Luffia lapidella is a moth of the Psychidae family found in Europe. It was first described by the German zoologist,
Johann August Ephraim Goeze in 1783. The larvae live in cases and feed on lichens and the female moths are wingless.

==Life cycle==
- Imago
The moth flies from June to July depending on the location. Females are wingless and unable to fly. the males have wings although not all males can fly. L. lapidella has partial parthenogenesis.

- Ovum
Eggs are laid in the case and hatch in four to five weeks.

- Larva
The larvae live in cases and feed on algae and lichen. The cases are covered in lichen and sand, are conical, round in cross-section with a width of 2–3 mm) and up to 5–7 mm) long. They are found on tree trunks, rocks, walls and frames and have a preference for warm dry places. The caterpillar overwinters in the case and can be found from August to May. The case is at 90° to the substrate.

- Pupa
Pupa can be found from May to June and are attached to the tree or rock where the larva was feeding.

===Similar species===
The cases are very similar to those of Luffia ferchaultella.

==Distribution==
Luffia lapidella is found in Europe including Belgium, the Channel Islands (where it is common), France, Italy, The Netherlands, Spain, southern Switzerland and the United Kingdom.
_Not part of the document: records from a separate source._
Fixpoint negotiate_loop (idx : list Z) (lmslcflag : bool) (tw : WindRec) : outcome (bool * WindRec) :=
  match idx with
  | [] => Done (lmslcflag, tw)
  | i :: idx =>
    '(lmslcflag, tw) ← negotiate_one i lmslcflag tw;
    negotiate_loop idx lmslcflag tw
  end.

(** The indices of [for (i = 2; i <= parseIndex - 3; i += 3)]. *)
Definition slc_indices (n : Z) : list Z :=
  (fun k => 2 + 3 * Z.of_nat k) <$> seq 0 (Z.to_nat ((n - 2) / 3)).

Definition negotiateSLC (tw : WindRec) : outcome WindRec :=
  '(lmslcflag, tw) ← negotiate_loop (slc_indices (parseIndex tw)) false tw;
  Done (if lmslcflag : bool then netwrite subEndSeq tw else tw).

(** The answer to a DO LINEMODE: the whole table. *)
Definition doLinemode_entry (i : Z) (tw : WindRec) : outcome WindRec :=
  v ← arr_get (slc tw) i;
  Done (netwrite (if v =? 255 then [i; SLC_NOSUPPORT; 0] else [i; SLC_VALUE; v]) tw).

Fixpoint doLinemode_loop (idx : list Z) (tw : WindRec) : outcome WindRec :=
  match idx with
  | [] => Done tw
  | i :: idx => tw ← doLinemode_entry i tw; doLinemode_loop idx tw
  end.

Definition doLinemode (tw : WindRec) : outcome WindRec :=
  let tw := tw <| lmodeBits := 0 |> <| lmode := 1 |> <| litNext := 0 |> in
  let tw := netwrite subBeginSeq tw in
  tw ← doLinemode_loop (Z.of_nat <$> seq 1 30) tw;
  Done (netwrite subEndSeq tw).

(** ** The suboption *)

Definition linemode_suboption (tw : WindRec) : outcome WindRec :=
  sub ← arr_get (parsedat tw) 1;
  if sub =? L_MODE then
    if negb (lineAllow tw =? 0) then
      mode ← arr_get (parsedat tw) 2;
      if negb (negb (Z.land mode L_MODE_ACK =? 0) || (Z.land mode L_MODE_MASK =? lmodeBits tw)) then
        p ← arr_set 2 (Z.lor mode L_MODE_ACK) (parsedat tw);
        let tw := tw <| lmodeBits := mode |> <| parsedat := p |> in
        let tw := netwrite [IAC; TEL_SB; N_LINEMODE; L_MODE] tw in
        Done (netwrite [Z.lor mode L_MODE_ACK; IAC; TEL_SE] tw)
      else Done tw
    else Done tw
  else if sub =? TEL_DOTEL then
    tw ← setForwardMask (tw <| forwardMask := 1 |>);
    Done (netwrite [TEL_IAC; TEL_SB; N_LINEMODE; TEL_WILLTEL; L_FORWARDMASK; TEL_IAC; TEL_SE] tw)
  else if sub =? TEL_DONTTEL then
    Done (netwrite [TEL_IAC; TEL_SB; N_LINEMODE; TEL_WONTTEL; L_FORWARDMASK; TEL_IAC; TEL_SE]
            (tw <| forwardMask := 0 |>))
  else if sub =? L_SLC then negotiateSLC tw
  else Done tw.


(** ** Correctness of the negotiation *)

(** The tables as the program keeps them: every level is one of the four
    levels with at most the two flush bits. *)
Definition level_ok (l : Z) : Prop := 0 <= l < 100.
Definition lm_ok (tw : WindRec) : Prop :=
  zlen (parsedat tw) = 450 /\ bytes_ok (parsedat tw)
  /\ zlen (slc tw) = 31 /\ bytes_ok (slc tw)
  /\ zlen (slcLevel tw) = 31 /\ Forall level_ok (slcLevel tw)
  /\ zlen (forwardKeys tw) = 32.

(** A triplet on the wire, its IAC doubled, and the reference decoder of a
    special-character suboption (RFC 1184). *)
Definition triplet := (Z * Z * Z)%type.
Definition stuff (l : bytes) : bytes := l ≫= fun b => if b =? IAC then [IAC; IAC] else [b].
Definition flat (t : triplet) : bytes := let '(o, l, v) := t in [o; l; v].
Definition slc_frame (rs : list triplet) : bytes :=
  match rs with [] => [] | _ => subBeginSeq ++ stuff (rs ≫= flat) ++ subEndSeq end.

Fixpoint unstuff (l : bytes) : option bytes :=
  match l with
  | 255 :: 255 :: r => cons 255 <$> unstuff r
  | [255; 240] => Some []
  | 255 :: _ | [] => None
  | b :: r => cons b <$> unstuff r
  end.
Fixpoint triplets (l : bytes) : option (list triplet) :=
  match l with
  | [] => Some []
  | o :: l :: v :: r => cons (o, l, v) <$> triplets r
  | _ => None
  end.
Definition decode_slc (l : bytes) : option (list triplet) :=
  match l with
  | 255 :: 250 :: 34 :: 3 :: r => unstuff r ≫= triplets
  | _ => None
  end.

(** The answer [r] is a legitimate one to the request [q]: it is about the
    same character, it never acknowledges an acknowledgement, and what it
    acknowledges is what was asked (or the withdrawal of the function). *)
Definition slc_legit (q r : triplet) : Prop :=
  let '(o, rl, rv) := q in
  let '(o', l, v) := r in
  o' = o /\ (Z.land l SLC_AWK <> 0 ->
    Z.land rl SLC_AWK = 0 /\ Z.land l SLC_LEVELBITS = Z.land rl SLC_LEVELBITS
    /\ (v = rv \/ (Z.land rl SLC_LEVELBITS = SLC_NOSUPPORT /\ v = 255))).

(** The triplets of the request. *)
Definition request_at (p : bytes) (i : Z) : triplet :=
  (p !!! Z.to_nat i, p !!! Z.to_nat (i + 1), p !!! Z.to_nat (i + 2)).

Lemma netwrite_app a b tw : netwrite b (netwrite a tw) = netwrite (a ++ b) tw.
Proof. unfold netwrite. by rewrite emit_emit, fmap_app. Qed.

Lemma stuff_app a b : stuff (a ++ b) = stuff a ++ stuff b.
Proof. apply bind_app. Qed.

Lemma unstuff_stuff l : bytes_ok l -> unstuff (stuff l ++ subEndSeq) = Some l.
Proof.
  induction 1 as [|b l Hb _ IH]; [done|].
  change (b :: l) with ([b] ++ l). rewrite stuff_app, <- app_assoc.
  unfold stuff at 1. cbn [mbind list_bind app]. destruct (Z.eqb_spec b IAC) as [->|Hn].
  - cbn [app]. change (unstuff (IAC :: IAC :: ?x)) with (cons 255 <$> unstuff x). by rewrite IH.
  - cbn [app]. transitivity (cons b <$> unstuff (stuff l ++ subEndSeq)).
    + unfold IAC, is_byte in *. destruct b as [|b|b]; try done; try lia.
      do 8 (destruct b as [b|b|]; try done; try lia).
    + by rewrite IH.
Qed.

Lemma triplets_flat rs : triplets (rs ≫= flat) = Some rs.
Proof.
  induction rs as [|[[o l] v] rs IH]; [done|]. cbn [mbind list_bind flat app triplets].
  change (list_bind _ _ flat rs) with (rs ≫= flat). by rewrite IH.
Qed.

(** The bytes of an answer, as [respondSLC] writes them. *)
Definition header (flag : bool) : bytes := if flag then [] else subBeginSeq.

Lemma respondSLC_ok o flag tw awk l v :
  0 <= o < 31 -> lm_ok tw ->
  slcLevel tw !! Z.to_nat o = Some l -> slc tw !! Z.to_nat o = Some v ->
  respondSLC o flag tw awk
  = Done (true, netwrite (header flag ++ stuff [o; if awk then Z.lor l SLC_AWK else l; v]) tw).
Proof.
  intros Ho Hok Hl Hv. unfold respondSLC.
  rewrite (arr_get_Done (slcLevel tw) o l), (arr_get_Done (slc tw) o v) by (done || lia).
  cbn [mbind outcome_bind]. rewrite u8_small by lia.
  assert (Hlo : level_ok l).
  { destruct Hok as (_ & _ & _ & _ & _ & HF & _). by eapply (Forall_lookup_1 level_ok). }
  assert (Hb : ((if awk then Z.lor l SLC_AWK else l) =? IAC) = false).
  { unfold level_ok in Hlo. apply Z.eqb_neq. unfold IAC. destruct awk; [|lia].
    intros E. assert (Z.land 127 (Z.lor l SLC_AWK) = 127) by by rewrite E.
    rewrite Z.land_lor_distr_r in H. change (Z.land 127 SLC_AWK) with 0 in H.
    rewrite Z.lor_0_r, Z.land_comm in H. change 127 with (Z.ones 7) in H at 1.
    rewrite Z.land_ones, Z.mod_small in H; lia. }
  assert (Ho' : (o =? IAC) = false) by (apply Z.eqb_neq; unfold IAC; lia).
  unfold stuff. cbn [mbind list_bind]. rewrite Ho', Hb.
  do 2 f_equal. destruct flag, (v =? IAC) eqn:Ev; cbn [header app]; rewrite ?netwrite_app; cbn [app];
    try (apply Z.eqb_eq in Ev as ->); done.
Qed.

Lemma set_slc_entry_ok o v l tw :
  0 <= o < 31 -> lm_ok tw -> is_byte v -> level_ok l ->
  exists tw', set_slc_entry o v l tw = Done tw' /\ lm_ok tw'
  /\ slc tw' !! Z.to_nat o = Some v /\ slcLevel tw' !! Z.to_nat o = Some l
  /\ parsedat tw' = parsedat tw /\ net_trace tw' = net_trace tw.
Proof.
  intros Ho (Hp & Hpb & Hs & Hsb & Hl & Hlb & Hf) Hv Hlv. unfold set_slc_entry.
  rewrite !arr_set_Done by lia. cbn [mbind outcome_bind]. eexists. split; [done|].
  unfold lm_ok, bytes_ok in *. cbn. rewrite !zlen_insert. split_and!; auto using Forall_insert.
  - apply list_lookup_insert_eq. unfold zlen in Hs. lia.
  - apply list_lookup_insert_eq. unfold zlen in Hl. lia.
Qed.

(** A step of the negotiation, as seen from outside. *)
Definition step_post (q : triplet) (flag : bool) (tw : WindRec) (res : outcome (bool * WindRec)) : Prop :=
  exists flag' tw' rs, res = Done (flag', tw') /\ lm_ok tw' /\ parsedat tw' = parsedat tw
  /\ flag' = flag || negb (bool_decide (rs = []))
  /\ sent tw' = sent tw ++ (if bool_decide (rs = []) then [] else header flag ++ stuff (rs ≫= flat))
  /\ bytes_ok (rs ≫= flat) /\ Forall (slc_legit q) rs.

Lemma step_silent q flag tw0 tw :
  lm_ok tw -> parsedat tw = parsedat tw0 -> net_trace tw = net_trace tw0 ->
  step_post q flag tw0 (Done (flag, tw)).
Proof.
  intros. exists flag, tw, []. unfold sent. cbn. rewrite orb_false_r, app_nil_r.
  split_and!; auto; [by f_equal | constructor].
Qed.

Lemma level_ok_lor_awk l : level_ok l -> is_byte (Z.lor l SLC_AWK).
Proof.
  unfold level_ok. intros. change SLC_AWK with (Z.shiftl 1 7). rewrite Z.lor_comm.
  rewrite lor_shiftl_add by lia. unfold is_byte. lia.
Qed.

Lemma step_answer o rl rv flag tw0 tw (awk : bool) l v :
  0 <= o < 31 -> lm_ok tw -> parsedat tw = parsedat tw0 -> net_trace tw = net_trace tw0 ->
  slcLevel tw !! Z.to_nat o = Some l -> slc tw !! Z.to_nat o = Some v ->
  slc_legit (o, rl, rv) (o, (if awk then Z.lor l SLC_AWK else l), v) ->
  step_post (o, rl, rv) flag tw0 (respondSLC o flag tw awk).
Proof.
  intros Ho Hok Hp Ht Hl Hv Hlegit. rewrite (respondSLC_ok o flag tw awk l v) by done.
  eexists true, _, [(o, (if awk then Z.lor l SLC_AWK else l), v)]. split; [reflexivity|]. rewrite sent_netwrite. unfold sent. rewrite Ht.
  set (l' := if awk then _ else l) in *.
  assert (E : ([(o, l', v)] ≫= flat) = [o; l'; v]) by done. rewrite E.
  rewrite bool_decide_eq_false_2 by done. cbn [negb]. rewrite orb_true_r.
  split_and!; try done.
  - pose proof (proj1 (Forall_lookup _ _) (proj1 (proj2 (proj2 (proj2 (proj2 (proj2 Hok)))))) _ _ Hl) as Hlo.
    pose proof (proj1 (Forall_lookup _ _) (proj1 (proj2 (proj2 (proj2 Hok)))) _ _ Hv) as Hvb.
    apply Forall_cons_2; [unfold is_byte; lia|]. apply Forall_cons_2; [|by apply Forall_singleton].
    subst l'. destruct awk; [by apply level_ok_lor_awk | unfold level_ok, is_byte in *; lia].
  - by constructor.
Qed.

Lemma land_levelbits l : Z.land l SLC_LEVELBITS = l mod 4.
Proof. change SLC_LEVELBITS with (2 ^ 2 - 1). by rewrite land_pow2. Qed.

Lemma awk_ack_bits l : level_ok l ->
  Z.land (Z.lor l SLC_AWK) SLC_LEVELBITS = Z.land l SLC_LEVELBITS.
Proof. intros. rewrite Z.land_lor_distr_l. change (Z.land SLC_AWK SLC_LEVELBITS) with 0. apply Z.lor_0_r. Qed.

Lemma not_awked l : level_ok l -> Z.land l SLC_AWK = 0.
Proof.
  intros Hl. change SLC_AWK with (Z.shiftl 1 7). rewrite Z.land_comm.
  apply land_shiftl_low; unfold level_ok in Hl; lia.
Qed.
In the spring of 1981, males were found on the wall of a house in Marazion, Cornwall. More males were bred from larvae found within 0.5 mile of the house. Similar cases have been found elsewhere in Cornwall, but the identification is uncertain without breeding the larvae.

==Taxonomy==
The genus Luffia was erected by the British entomologist, James William Tutt in 1899, in honour of the Channel Island collector, W T Luff (1851–1910). The specific name lapidella was raised by Goeze in 1783 and is from the Latin lapis or lapidus for a stone; i.e. from the substrate on which the larvae feed on lichens.